From 1946 to 1955, the Edwardian-era home built in 1914 was the home of Mr. & Mrs. William E. Robinson. William E. Robinson (1901-1968) Robinson was long associated with the New York Herald Tribune, serving successively as editor and executive vice president before becoming the publisher in 1953. In his earlier years with the newspaper, he was sent to France where General Dwight D. Eisenhower had imposed tight restrictions on reporting. Robinson scheduled a meeting with Eisenhower to seek more leniency. Ironically, the meeting was scheduled right at the start of a German counteroffensive that became the “Battle of the Bulge,” but Eisenhower took the meeting and Robinson was impressed with his cool head while, literally, under fire. The two became fast friends and, after the war, Robinson persuaded Ike first to author “Crusade in Europe” and then to run for president. Robinson became part of a group the press derided as “Ike’s Millionaires,” helping him to secure the Republican nomination and then winning the White House. An “Ike for President Club” was formed at 328 Cliff Avenue. Once elected as president, the group became Eisenhower’s “kitchen cabinet” as well as his golfing buddies, playing at Augusta (where Robinson was a member and sponsored Eisenhower in joining) as well as at Camp David (where Ike had a course built), Cherry Hills in Denver, Colorado, Palm Springs, California and later in Gettysburg, Pennsylvania and Newport Country Club, Rhode Island. Eisenhower often stayed with the Robinsons at 328 Cliff Avenue. Neighbors from the time, like Betty Bucher, recall Eisenhower walking his Scottish Terrier along the Cliff Avenue sidewalks with the Secret Service in tow. Robinson went on to acquire an advertising firm called, Robinson-Hannagan Associated, and later served as Chairman of the Coca-Cola Company, succeeding another member of the Ike golfing gang, Robert Woodruff. He and Eisenhower both died of heart attacks within about two months of each other in 1969.

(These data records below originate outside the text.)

Lemma counted_tick r u n log s before after t ch db k t' signs enrols :
  ceremonies s = before ++ t :: after -> unique_ids (passkeys s) ->
  move' ch (tables s) (passkeys s) t db k t' signs enrols ->
  let s' := {| tables := db; passkeys := k; ceremonies := before ++ t' :: after;
               signed_in := signs ++ signed_in s; enrolled := enrols ++ enrolled s;
               issued := issued s; enrolment_issued := enrolment_issued s; owned := owned s |} in
  (waiting r (ceremonies s') <= 1)%nat ->
  (forall x m, signed_in s' = x :: signed_in s -> row (si_credential x) = r ->
     advanced (si_assertion x) = Some m -> forall c, k_credentials k !! r = Some c -> c_sign_count c = m) ->
  counted r u n log s -> counted r u n log s'.
Proof.
  intros Hsplit Hu Hm s' Hw' Hwrote (new & Hl & Hs & Hst & Hr & Hw & Ha).
  assert (Hin : t ∈ ceremonies s) by (rewrite Hsplit; set_solver).
  assert (Hrest : forall t0, t0 ∈ before ++ t' :: after -> t0 = t' \/ t0 ∈ before ++ after) by set_solver.
  assert (Hold : forall t0, t0 ∈ before ++ after -> t0 ∈ ceremonies s) by (rewrite Hsplit; set_solver).
  assert (Hcase : (exists x, t = RecordUse x /\ row (si_credential x) = r) \/
    (forall x, t = RecordUse x -> row (si_credential x) <> r)).
  { destruct t as [| | | |x| | | |]; try by right.
    destruct (decide (row (si_credential x) = r)); [left; eauto|right; by intros y [= <-]]. }
  destruct Hcase as [(x & -> & Hx)|Hno].
  - inversion Hm; subst.
    + exists new. split; [done|]. split; [done|]. split; [done|]. split; [done|]. split; [done|].
      intros t0 [->|Hin0]%Hrest; auto. done.
    + assert (Hothers : forall t0, t0 ∈ before ++ after -> awaiting (row (si_credential x)) t0 = false).
      { intros t0. apply waiting_none. rewrite Hsplit, waiting_app, waiting_cons in Hw.
        rewrite waiting_app. cbn [awaiting pending] in Hw. rewrite bool_decide_true in Hw by done. cbn in Hw. lia. }
      destruct (counted_write (row (si_credential x)) u n log new (passkeys s) k x (ch_now ch)) as (H1 & H2 & H3 & H4); auto.
      { intros m Hx. by apply (Hwrote x m). }
      exists (x :: new). split; [cbn; by rewrite Hl|]. split; [done|]. split; [done|]. split; [done|]. split; [done|].
      intros t0 [->|Hin0]%Hrest; [done|]. intros y m Hy Hry. apply Hothers in Hin0. unfold awaiting in Hin0.
      rewrite Hy, bool_decide_true in Hin0 by done. done.
  
  - destruct (move_stands _ _ _ _ _ _ _ _ _ r u (hd n (accepted_counts r new)) Hm) as (Hk & Ht & Hnil & _); auto.
    exists (signs ++ new). unfold accepted_counts in *. rewrite omap_app, Hnil. cbn [app signed_in s'].
    split; [by rewrite Hl, app_assoc|]. split; [done|]. split; [done|]. split; [done|]. split; [done|]. intros t0 [->|Hin0]%Hrest; auto.
Qed.

Lemma serial_counted r u n log s s' :
  serial r u s s' -> sys_ok' s -> counted r u n log s -> counted r u n log s'.
Proof.
  intros (Hs & Hu & Hw & Hwrote) (Huniq & _) Hc.
  destruct Hs as [s op _|s op _|s session ch e now k Hk|s i rp q|s se us rp q _|
    s before after t ch db k t' signs enrols Hsplit Ht].
  - apply (counted_stands _ _ _ _ _ _ Hc); auto.
  - apply (counted_stands _ _ _ _ _ _ Hc); auto. intros m. by apply key_exec_stands.
  - apply (counted_stands _ _ _ _ _ _ Hc); auto. intros m. apply stands_same. cbn.
    unfold issue_challenge in Hk. repeat case_match; by simplify_eq.
  - apply (counted_stands _ _ _ _ _ _ Hc); auto. intros t [->|Hin]%elem_of_cons; auto.
  - apply (counted_stands _ _ _ _ _ _ Hc); auto. intros t [->|Hin]%elem_of_cons; auto.
  - apply tick_move in Ht. by eapply counted_tick.
Qed.

(** Where the ceremonies of a passkey do not overlap - none reads its row while another
    has yet to write it, and the writes succeed - its accepted counters strictly increase
    from the one it had, whatever else runs, so that no counter is accepted twice. *)
Theorem serial_counters_increase s s' r c :
  rtc step' start s -> k_credentials (passkeys s) !! r = Some c -> 0 <= c_sign_count c < 2 ^ 32 ->
  waiting r (ceremonies s) = 0%nat -> rtc (serial r (c_user c)) s s' ->
  exists new, signed_in s' = new ++ signed_in s /\
    StronglySorted Z.gt (accepted_counts r new ++ [c_sign_count c]).
Proof.
  intros Hr Hc Hn Hw Hrun. apply reachable_ok in Hr.
  assert (H : counted r (c_user c) (c_sign_count c) (signed_in s) s).
  { exists []. split; [done|]. split; [by repeat constructor|]. split; [by exists c|]. split; [done|].
    split; [lia|]. intros t Ht x m Hx Hrow. pose proof (waiting_none _ _ _ Hw Ht) as Hf. unfold awaiting in Hf.
    by rewrite Hx, bool_decide_true in Hf. }
  revert Hr H. generalize (c_user c) (c_sign_count c) (signed_in s) Hrun. clear -decode_bytes.
  intros u n log Hrun. induction Hrun as [s|x y z Hxy _ IH]; intros Hok H.
  - destruct H as (new & Hl & Hs & _). by exists new.
  - apply IH; [|by eapply serial_counted]. destruct Hxy as [Hs _]. by eapply step_ok.
Qed.
End Counters.

(** ** Two ceremonies at once *)

(** Both read the row when it counted four; the one that presented six writes first. *)
Definition sample_overlap : list (Event (Proof := ())) :=
  sample_enrolment ++ sample_offer "i" (repeat 3 16) ++ sample_offer "j" (repeat 2 16) ++
  [sample_arrival "i" "data6"; sample_arrival "j" "data5";
   EvTick 1 (at_time 5); EvTick 1 (at_time 5); EvTick 0 (at_time 5); EvTick 0 (at_time 5);
   EvTick 1 (at_time 6); EvTick 1 (at_time 6); EvTick 0 (at_time 7); EvTick 0 (at_time 7)].
Definition sample_again : list (Event (Proof := ())) :=
  sample_offer "l" (repeat 1 16) ++ [sample_arrival "l" "data6"] ++ replicate 4 (EvTick 0 (at_time 8)).

(** Where two ceremonies of a passkey overlap, its stored counter can go back, and a
    counter already accepted is accepted again: the write does not compare, so a copy of an
    authenticator that presents a counter the original has used is not noticed. *)
Theorem counter_accepted_twice : exists s1 s2,
  let step' := step (fun b => b) sample_csrf sample_client sample_text sample_base64 sample_items accepts_all
    accepts_all accepts_all plain_hex (fun _ => "aa"%string) any_proof in
  rtc step' start s1 /\ rtc step' s1 s2 /\
  accepted_counts [77] (signed_in s1) = [5; 6] /\
  c_sign_count <$> k_credentials (passkeys s1) !! [77] = Some 5 /\
  accepted_counts [77] (signed_in s2) = [6; 5; 6].
Proof.
  exists (sample_play_events start sample_overlap),
    (sample_play_events (sample_play_events start sample_overlap) sample_again).
  cbn zeta. split; [apply sample_reachable|]. split; [apply sample_reachable|].
  vm_compute. repeat split.
Qed.

Lemma sample_decode_bytes text b : sample_base64 text = Some b -> Forall is_byte b.
Proof.
  unfold sample_base64. intros (kv & Hf & ->)%fmap_Some. apply find_some in Hf as [Hin _].
  assert (H : Forall (fun kv : string * list Z => Forall is_byte kv.2) sample_texts)
    by (apply (bool_decide_unpack _); vm_compute; exact I).
  rewrite List.Forall_forall in H. exact (H _ Hin).
Qed.

Definition sample_turns : list (Event (Proof := ())) :=
  sample_offer "i" (repeat 3 16) ++ [sample_arrival "i" "data5"] ++ replicate 4 (EvTick 0 (at_time 5)) ++
  sample_offer "j" (repeat 2 16) ++ [sample_arrival "j" "data6"] ++ replicate 4 (EvTick 0 (at_time 6)).
Definition sample_serial (s : Sys (Proof := ())) : bool :=
  bool_decide ([1] ∈ k_users (passkeys s)) && (waiting [77%Z] (ceremonies s) <=? 1)%nat &&
  match signed_in s with
  | x :: _ => match advanced (si_assertion x) with
              | Some m => bool_decide (c_sign_count <$> k_credentials (passkeys s) !! [77] = Some m)
              | None => true
              end
  | [] => true
  end.

Lemma serial_counters_increase_witness :
  exists new, signed_in (sample_play_events (sample_play_events start sample_enrolment) sample_turns) = new /\
    accepted_counts [77] new = [6; 5] /\ StronglySorted Z.gt (accepted_counts [77] new ++ [4]).
Proof.
  edestruct (serial_counters_increase (fun b => b) sample_csrf sample_client sample_text sample_base64
    sample_items accepts_all accepts_all accepts_all plain_hex (fun _ => "aa"%string) any_proof sample_decode_bytes
    (sample_play_events start sample_enrolment)
    (sample_play_events (sample_play_events start sample_enrolment) sample_turns)
    [77] (registered_row sample_passkey 2)) as (new & Hnew & Hs).
  - apply sample_reachable.
  - vm_compute. reflexivity.
  - cbn. lia.
  - vm_compute. reflexivity.
  - eapply rtc_subrel; [|apply (play_events_along (fun b => b) sample_csrf sample_client sample_text sample_base64
      sample_items accepts_all accepts_all accepts_all plain_hex (fun _ => "aa"%string) any_proof sample_serial)].
    + intros x y [Hs [[Hu%bool_decide_eq_true Hw%Nat.leb_le]%andb_true_iff Hh]%andb_true_iff].
      split_and!; [exact Hs|exact Hu|exact Hw|]. intros z m Hz _ Hm c Hc. rewrite Hz, Hm in Hh.
      apply bool_decide_eq_true in Hh. rewrite Hc in Hh. by injection Hh.
    + vm_compute. reflexivity.
  - exists new. replace (signed_in (sample_play_events start sample_enrolment)) with (@nil SignIn) in Hnew
      by (vm_compute; reflexivity).
    rewrite app_nil_r in Hnew. split_and!; [exact Hnew| |exact Hs].
    rewrite <- Hnew. vm_compute. reflexivity.
Defined.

Long before Eisenhower was hosted by the Robinsons, presidential visits to this Pelham location actually began much earlier -- with George Washington. The site was the location of a home built in 1750 (destroyed in 1888) by descendants of Thomas Pell, the founder of Pelham and first “Lord of Pelham Manor.”  The Pells at that time owned all of the present Town of Pelham.  They had their choice of any location to build homes, yet chose this spot along what was then the Boston-Post Road (now Colonial Avenue) on one of the highest points in the area with expansive views at that time across Pelham to the Long Island Sound and all the way to Manhattan.  (The original chimney stone with the date 1750 is installed in a memorial to Colonel Pell located next to the entrance of Pelham Memorial High School.)  That home passed to Colonel Philip Pell III (1753-1811), who served as Deputy Judge Advocate General under General George Washington during the American War for Independence.   Pell rode triumphantly with Washington into New York City the day the British evacuated the city at the end of the war.   After the war, George Washington slept at that home on several occasions.  Thirty-three presidents later, Dwight Eisenhower would return to the same spot in Pelham to sleep in the home that now occupies the site. 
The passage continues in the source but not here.